_EXERCISE OBJECTIVE_
Word for word, restate the lines of the data from the first through the one containing "elections c !!", and nothing else.

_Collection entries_
>>>>

Record cluster : Type := mkCluster {
  nodes : gmap string Nd;
  elections : list (string * Election * gset string);
  votes : gset (string * nat * string);
  leaders : gset (nat * string)
}.

(** The other members, in any order. *)
Definition static_peers n : Prop :=
  nid n ∈ ms /\ NoDup (peers n) /\ list_to_set (peers n) =@{gset string} ms ∖ {[nid n]}.

(** Node [i] moves to [n]; if it is a leader now, that is recorded. *)
Definition moved (c : cluster) (i : string) n (els : list (string * Election * gset string)) (vs : gset (string * nat * string)) : cluster :=
  mkCluster (<[i := n]> (nodes c)) els (vs ∪ votes c)
    (if decide (role n = RoleLeader) then {[(currentTerm n, i)]} ∪ leaders c else leaders c).

(** The inputs that have nothing to do with an election. *)
Definition ordinary (i : input) : Prop :=
  match i with
  | IBecomeCandidate | IStartElection | IVoteReply _ _ | IRequestVote _ => False
  | _ => True
  end.

Inductive cstep (c : cluster) : cluster -> Prop :=
  | cs_candidate i n b n' :
      nodes c !! i = Some n -> becomeCandidate n = (b, n') ->
      cstep c (moved c i n' (elections c) (if b then {[(i, currentTerm n', i)]} else ∅))
  | cs_start i n el n' :
      nodes c !! i = Some n -> startElection n = Some (el, n') -> peers n' = peers n ->
      cstep c (moved c i n' (elections c ++ [(i, el, ∅)]) ∅)
  | cs_vote i n args reply n' :
      nodes c !! i = Some n -> HandleRequestVote n args = Some (reply, n') -> rvCandidateID args <> "" ->
      cstep c (moved c i n' (elections c)
                 (if rrVoteGranted reply then {[(i, rvTerm args, rvCandidateID args)]} else ∅))
  | cs_count k i el seen p n reply b el' n' :
      elections c !! k = Some (i, el, seen) -> nodes c !! i = Some n ->
      p ∈ elPeers el -> (p ∉ seen) ->
      (rrVoteGranted reply = true -> (p, elTerm el, i) ∈ votes c) ->
      onVoteReply n el reply = Some (b, el', n') -> peers n' = peers n ->
      cstep c (moved c i n' (<[k := (i, el', {[p]} ∪ seen)]> (elections c)) ∅)
  | cs_other i n inp n' :
      nodes c !! i = Some n -> ordinary inp -> raft_step n inp = Some n' -> peers n' = peers n ->
      cstep c (moved c i n' (elections c) ∅).

Inductive reachable : cluster -> Prop :=
  | reach_init c :
      elections c = [] -> votes c = ∅ -> leaders c = ∅ -> "" ∉ ms ->
      (forall i n, nodes c !! i = Some n ->
         nid n = i /\ node_ok n /\ static_peers n /\ role n = RoleFollower) ->
      reachable c
  | reach_step c c' : reachable c -> cstep c c' -> reachable c'.

Definition quorum : nat := size ms / 2 + 1.

(** What holds of every node. *)
Definition node_inv (c : cluster) (i : string) n : Prop :=
  nid n = i /\ node_ok n /\ static_peers n /\
  (role n <> RoleFollower -> votedFor n = i /\ (i, currentTerm n, i) ∈ votes c) /\
  (role n = RoleLeader -> (currentTerm n, i) ∈ leaders c).

(** A vote on record is the voter's vote in that term. *)
Definition vote_inv (c : cluster) (v : string) (t : nat) (cand : string) : Prop :=
  cand <> "" /\ exists n, nodes c !! v = Some n /\
    (t < currentTerm n \/ t = currentTerm n /\ votedFor n = cand).

Definition election_inv (c : cluster) (i : string) (el : Election) (seen : gset string) : Prop :=
  elMajority el = quorum /\ list_to_set (elPeers el) ⊆ ms ∖ {[i]} /\
  exists granted : gset string, granted ⊆ seen /\ seen ⊆ ms ∖ {[i]} /\
    elVotes el = 1 + size granted /\ forall p, p ∈ granted -> (p, elTerm el, i) ∈ votes c.

Definition leader_inv (c : cluster) (t : nat) (i : string) : Prop :=
  exists Q, Q ⊆ ms /\ quorum <= size Q /\ forall q, q ∈ Q -> (q, t, i) ∈ votes c.

Record cluster_inv (c : cluster) : Prop := {
  inv_empty : "" ∉ ms;
  inv_nodes : forall i n, nodes c !! i = Some n -> node_inv c i n;
  inv_votes : forall v t cand, (v, t, cand) ∈ votes c -> vote_inv c v t cand;
  inv_once : forall v t c1 c2, (v, t, c1) ∈ votes c -> (v, t, c2) ∈ votes c -> c1 = c2;
  inv_elections : forall i el seen, (i, el, seen) ∈ elections c -> election_inv c i el seen;
  inv_leaders : forall t i, (t, i) ∈ leaders c -> leader_inv c t i
}.

Lemma majority_quorum n : static_peers n -> majorityLocked n = quorum.
Proof.
  intros (Hi & Hnd & Hp). unfold majorityLocked, quorum. do 2 f_equal.
  assert (length (peers n) = size (ms ∖ {[nid n]})) as ->
    by (rewrite <- Hp; by rewrite size_list_to_set).
  rewrite size_difference by set_solver. rewrite size_singleton.
  assert (size ms <> 0) by (intros Hz%size_empty_inv; set_solver). lia.
Qed.

(** Two majorities have a member in common. *)
Lemma quorums_meet (Q1 Q2 : gset string) :
  Q1 ⊆ ms -> Q2 ⊆ ms -> quorum <= size Q1 -> quorum <= size Q2 -> exists q, q ∈ Q1 /\ q ∈ Q2.
Proof.
  intros H1 H2 S1 S2. unfold quorum in *.
  destruct (decide (Q1 ∩ Q2 = ∅)) as [He|Hne]; [exfalso|].
  - assert (size (Q1 ∪ Q2) <= size ms) as Hle by (apply subseteq_size; set_solver).
    rewrite size_union in Hle by set_solver.
    pose proof (Nat.div_mod_eq (size ms) 2). pose proof (Nat.mod_upper_bound (size ms) 2). lia.
  - apply set_choose_L in Hne as [q Hq]. exists q. set_solver.
Qed.

(** ** Steps keep the invariant *)

(** Votes that elect [i] in term [t]. *)
Definition elected (vs : gset (string * nat * string)) (t : nat) (i : string) : Prop :=
  exists Q, Q ⊆ ms /\ quorum <= size Q /\ forall q, q ∈ Q -> (q, t, i) ∈ vs.

Lemma elected_mono vs vs' t i : vs ⊆ vs' -> elected vs t i -> elected vs' t i.
Proof. intros Hsub (Q & ? & ? & H). exists Q. split_and!; auto. Qed.

(** The role of a node after a step: what it was, or a candidate that voted for
    itself, or a leader with a quorum. *)
Definition role_ok (vs : gset (string * nat * string)) n n' : Prop :=
  role n' <> RoleFollower ->
  role n' = role n /\ currentTerm n' = currentTerm n \/
  votedFor n' = nid n' /\ (nid n', currentTerm n', nid n') ∈ vs /\
    (role n' = RoleLeader -> elected vs (currentTerm n') (nid n')).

<<<<

_TASK ANSWER_
Record cluster : Type := mkCluster {
  nodes : gmap string Nd;
  elections : list (string * Election * gset string);
  votes : gset (string * nat * string);
  leaders : gset (nat * string)
}.

(** The other members, in any order. *)
Definition static_peers n : Prop :=
  nid n ∈ ms /\ NoDup (peers n) /\ list_to_set (peers n) =@{gset string} ms ∖ {[nid n]}.

(** Node [i] moves to [n]; if it is a leader now, that is recorded. *)
Definition moved (c : cluster) (i : string) n (els : list (string * Election * gset string)) (vs : gset (string * nat * string)) : cluster :=
  mkCluster (<[i := n]> (nodes c)) els (vs ∪ votes c)
    (if decide (role n = RoleLeader) then {[(currentTerm n, i)]} ∪ leaders c else leaders c).

(** The inputs that have nothing to do with an election. *)
Definition ordinary (i : input) : Prop :=
  match i with
  | IBecomeCandidate | IStartElection | IVoteReply _ _ | IRequestVote _ => False
  | _ => True
  end.

Inductive cstep (c : cluster) : cluster -> Prop :=
  | cs_candidate i n b n' :
      nodes c !! i = Some n -> becomeCandidate n = (b, n') ->
      cstep c (moved c i n' (elections c) (if b then {[(i, currentTerm n', i)]} else ∅))
  | cs_start i n el n' :
      nodes c !! i = Some n -> startElection n = Some (el, n') -> peers n' = peers n ->
      cstep c (moved c i n' (elections c ++ [(i, el, ∅)]) ∅)
  | cs_vote i n args reply n' :
      nodes c !! i = Some n -> HandleRequestVote n args = Some (reply, n') -> rvCandidateID args <> "" ->
      cstep c (moved c i n' (elections c)
                 (if rrVoteGranted reply then {[(i, rvTerm args, rvCandidateID args)]} else ∅))
  | cs_count k i el seen p n reply b el' n' :
      elections c !! k = Some (i, el, seen) -> nodes c !! i = Some n ->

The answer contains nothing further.